2. Arogansi. Arogansi ini bentuknya perasaan superior, padahal kinerja sudah jelas inferior, susah menerima masukan maunya memberi masukan kemana-mana. Mungkin dikiranya tidak mungkin kejatuhan itu menimpa dirinya. Padahal kejatuhan itu bisa menimpa siapa saja, entrepreneur mana saja.
3. Tidak menyiapkan sekoci yang memadai. Sekoci itu harus disiapkan jauh-jauh hari. Kalau disiapkan pada detik-detik menjelang kejatuhan, biasanya sulit berjalan mulus. Bukannya menyelamatkan, malah membuat penumpang terbenam dan tenggelam. Bentuk sekoci ini adalah second business. Bisnis harus punya bisnis pendamping. Kalau perlu ada 2 atau 3 bisnis sampingan. Tidak usah takut tidak fokus. Fokus itu perlu, tapi ada skalanya. Manusia secara umum masih mampu menangani 2-3 bisnis secara bersamaan dengan baik.
4. Pengelolaan dana investasi secara sembrono. Invest sana invest sini tidak terukur. Jadi niatnya mau diversivikasi, malah terjerembab karena investasinya tidak berjalan baik (diluar perkiraan). Itulah kenapa dalam mencoba masuk ke bisnis baru, sebaiknya dalam skala kecil dulu. Start it small. Itu penting untuk mencegah ketika gagal tidak menyeret bisnis utamanya.
Ada faktor kelima, yaitu faktor anak. Cuma tidak akan saya bahas, sebab ini tidak pernah ada di buku2 entrepreneur hehe... Faktor anak ini, khususnya kebanggan yang berlebihan pada anak, benar-benar saya saksikan sendiri bisa menjadi salah satu faktor kejatuhan. Satu pelajaran yang sangat berharga dan mahal. Inilah kenapa seorang entrepreneur tidak boleh terlalu memanjakan anak.
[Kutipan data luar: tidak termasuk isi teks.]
Record FInv (n : nat) (x : fan) : Prop := {
  fi_length : length (gs x) = n;
  fi_cap : doneCap x = n;
  fi_wf i l : gs x !! i = Some l -> wf_g i l;
  fi_called i l : gs x !! i = Some l -> l <> [ACall] -> returns i = true;
  fi_room : (length (doneCh x) + sum_list_with (due ASend) (gs x) <= n)%nat;
  fi_wait l : mn x = MWait l -> (0 < l)%nat /\ l = (length (doneCh x) + sum_list_with (due ASend) (gs x))%nat;
  fi_errs e : e ∈ errs x -> e = timeoutError \/ exists i, (i < n)%nat /\ returns i = true /\ snd (outcome i) = Some e;
  fi_reply r : freply x = Some r -> exists i, (i < n)%nat /\ returns i = true /\ outcome i = (r, None);
  fi_receipts r : r ∈ receipts x -> exists i, (i < n)%nat /\ returns i = true /\ r = the_receipt i;
  fi_fork : knd = Fork -> withReply = true -> true ∈ doneCh x -> freply x <> None;
  fi_errs_all i l e : gs x !! i = Some l -> l <> [ACall] -> snd (outcome i) = Some e -> AAppend ∈ l \/ e ∈ errs x;
  fi_reply_all i l : gs x !! i = Some l -> l <> [ACall] -> snd (outcome i) = None -> withReply = true ->
    AReply ∈ l \/ freply x <> None;
  fi_receipts_all i l : knd = Inform -> gs x !! i = Some l -> l <> [ACall] ->
    AReceipt ∈ l \/ the_receipt i ∈ receipts x;
  fi_receipts_count : knd = Inform -> (length (receipts x) + sum_list_with (due AReceipt) (gs x))%nat = n;
}.

Lemma due_start b n : b <> ACall -> sum_list_with (due b) (replicate n [ACall]) = n.
Proof using Type. intros Hb. induction n as [|n IH]; [done|]. cbn. rewrite IH. by destruct b. Qed.

Lemma start_inv n : (0 < n)%nat -> FInv n (start n).
Proof using Type.
  intros Hn. assert (forall i l, replicate n [ACall] !! i = Some l -> l = [ACall]) as Hr.
  { intros i l Hi. by apply lookup_replicate in Hi as [-> _]. }
  split; cbn; try done; try (by intros ? ?%elem_of_nil).
  - by rewrite length_replicate.
  - intros i l Hi. left. by eapply Hr.
  - intros i l Hi Hl. by destruct (Hl (Hr i l Hi)).
  - by rewrite due_start.
  - intros l [= <-]. by rewrite due_start.
  - by intros _ _ ?%elem_of_nil.
  - intros i l e Hi Hl. by destruct (Hl (Hr i l Hi)).
  - intros i l Hi Hl. by destruct (Hl (Hr i l Hi)).
  - intros i l _ Hi Hl. by destruct (Hl (Hr i l Hi)).
  - intros _. by rewrite due_start.
Qed.

(** What a program has. *)
Lemma in_program b i :
  b ∈ prog i ->
  match b with
  | ACall => False
  | ASend => True
  | AAppend => is_Some (snd (outcome i))
  | AReply => snd (outcome i) = None /\ withReply = true
  | AReceipt => knd = Inform
  end.
Proof using Type.
  destruct knd, withReply, (snd (outcome i)), b; cbn; rewrite ?elem_of_cons, ?elem_of_nil; intros Hin;
    repeat destruct Hin as [Hin|Hin]; done.
Qed.

Lemma program_has i :
  ASend ∈ prog i /\ (is_Some (snd (outcome i)) -> AAppend ∈ prog i) /\
  (snd (outcome i) = None -> withReply = true -> AReply ∈ prog i) /\ (knd = Inform -> AReceipt ∈ prog i).
Proof using Type.
  destruct knd, withReply, (snd (outcome i)); cbn; rewrite ?elem_of_cons; split_and!; auto; try done; by intros [].
Qed.

(** The shapes a goroutine's program can have. *)
Lemma wf_step i a rest :
  wf_g i (a :: rest) -> (a = ACall /\ rest = []) \/ (a <> ACall /\ (a :: rest) `suffix_of` prog i).
Proof using Type.
  intros [[= -> ->]|Hs]; [by left|]. right. split; [|done]. intros ->.
  destruct Hs as [pre Hpre]. apply (in_program ACall i). rewrite Hpre. apply elem_of_app. right. apply list_elem_of_here.
Qed.

Lemma due_cons b a rest :
  due b (a :: rest) = ((if bool_decide (a = ACall \/ a = b) then 1 else 0) + due b rest)%nat.
Proof using Type.
  unfold due. case_bool_decide; [by rewrite filter_cons_True|by rewrite filter_cons_False].
Qed.

Lemma due_none b l : b ∉ l -> ACall ∉ l -> due b l = 0%nat.
Proof using Type.
  induction l as [|a l IH]; [done|]. rewrite !not_elem_of_cons, due_cons. intros [? ?] [? ?].
  rewrite bool_decide_eq_false_2 by (by intros [?|?]). by rewrite IH.
Qed.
Namun, kejatuhan asalkan dihadapi dengan bijak dan tenang, selalu ada jalan keluar. Kejatuhan itu tidak membuat orang mati kan. Pasti bisa bangkit lagi asalkan mau berusaha. Bahkan kejatuhan bisa membuat seorang entrepreneur makin kuat. Dan percayalah selalu ada hikmahnya. Tidak usah berlama-lama meratap atau mengeluh. Lupakan kegagalan/kejatuhan, perkuat tekad dan segera bangkit. Yang penting dari kejatuhan adalah 1. tingkatkan kewaspadaan dan kehati-hatian berikutnya, 2. jangan kapok. 3. jangan pecah nyali. Dan kejatuhan seorang enrepreneur yang satu selalu akan menjadi peringatan bagi entrepreneur yang lain untuk selalu mawas diri, tidak boleh sombong dan arogan dan selalu rendah hati, banyak berdoa.